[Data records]
********************

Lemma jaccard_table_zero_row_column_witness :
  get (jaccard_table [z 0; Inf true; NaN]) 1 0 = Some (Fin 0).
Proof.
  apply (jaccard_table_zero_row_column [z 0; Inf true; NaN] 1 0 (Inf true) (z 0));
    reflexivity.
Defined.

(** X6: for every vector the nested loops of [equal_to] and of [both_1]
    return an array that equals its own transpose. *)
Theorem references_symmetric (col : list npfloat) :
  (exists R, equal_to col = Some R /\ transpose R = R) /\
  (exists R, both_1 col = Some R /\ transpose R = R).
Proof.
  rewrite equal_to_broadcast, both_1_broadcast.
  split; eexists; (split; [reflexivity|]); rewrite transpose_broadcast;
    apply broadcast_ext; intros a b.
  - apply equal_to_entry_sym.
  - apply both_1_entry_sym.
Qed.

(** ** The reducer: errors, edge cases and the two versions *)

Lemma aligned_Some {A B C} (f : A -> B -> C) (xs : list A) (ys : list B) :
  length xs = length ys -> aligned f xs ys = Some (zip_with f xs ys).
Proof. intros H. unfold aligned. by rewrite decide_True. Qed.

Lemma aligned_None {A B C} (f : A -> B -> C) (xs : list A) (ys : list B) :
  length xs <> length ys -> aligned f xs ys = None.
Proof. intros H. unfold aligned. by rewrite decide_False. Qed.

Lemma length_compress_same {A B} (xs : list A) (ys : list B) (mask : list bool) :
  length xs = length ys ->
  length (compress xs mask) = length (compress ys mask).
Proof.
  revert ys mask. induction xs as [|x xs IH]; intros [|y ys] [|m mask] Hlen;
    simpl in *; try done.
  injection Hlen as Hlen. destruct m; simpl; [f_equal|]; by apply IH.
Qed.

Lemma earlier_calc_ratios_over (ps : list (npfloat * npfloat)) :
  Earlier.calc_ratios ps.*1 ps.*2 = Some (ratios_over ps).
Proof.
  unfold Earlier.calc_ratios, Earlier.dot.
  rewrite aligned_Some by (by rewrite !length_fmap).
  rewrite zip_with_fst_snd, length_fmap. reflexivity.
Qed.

********************

Pick out every line above that contains the word "unfold" and copy it.

### [WRITTEN SOLUTION]
Proof. intros H. unfold aligned. by rewrite decide_True. Qed.
Proof. intros H. unfold aligned. by rewrite decide_False. Qed.
  unfold Earlier.calc_ratios, Earlier.dot.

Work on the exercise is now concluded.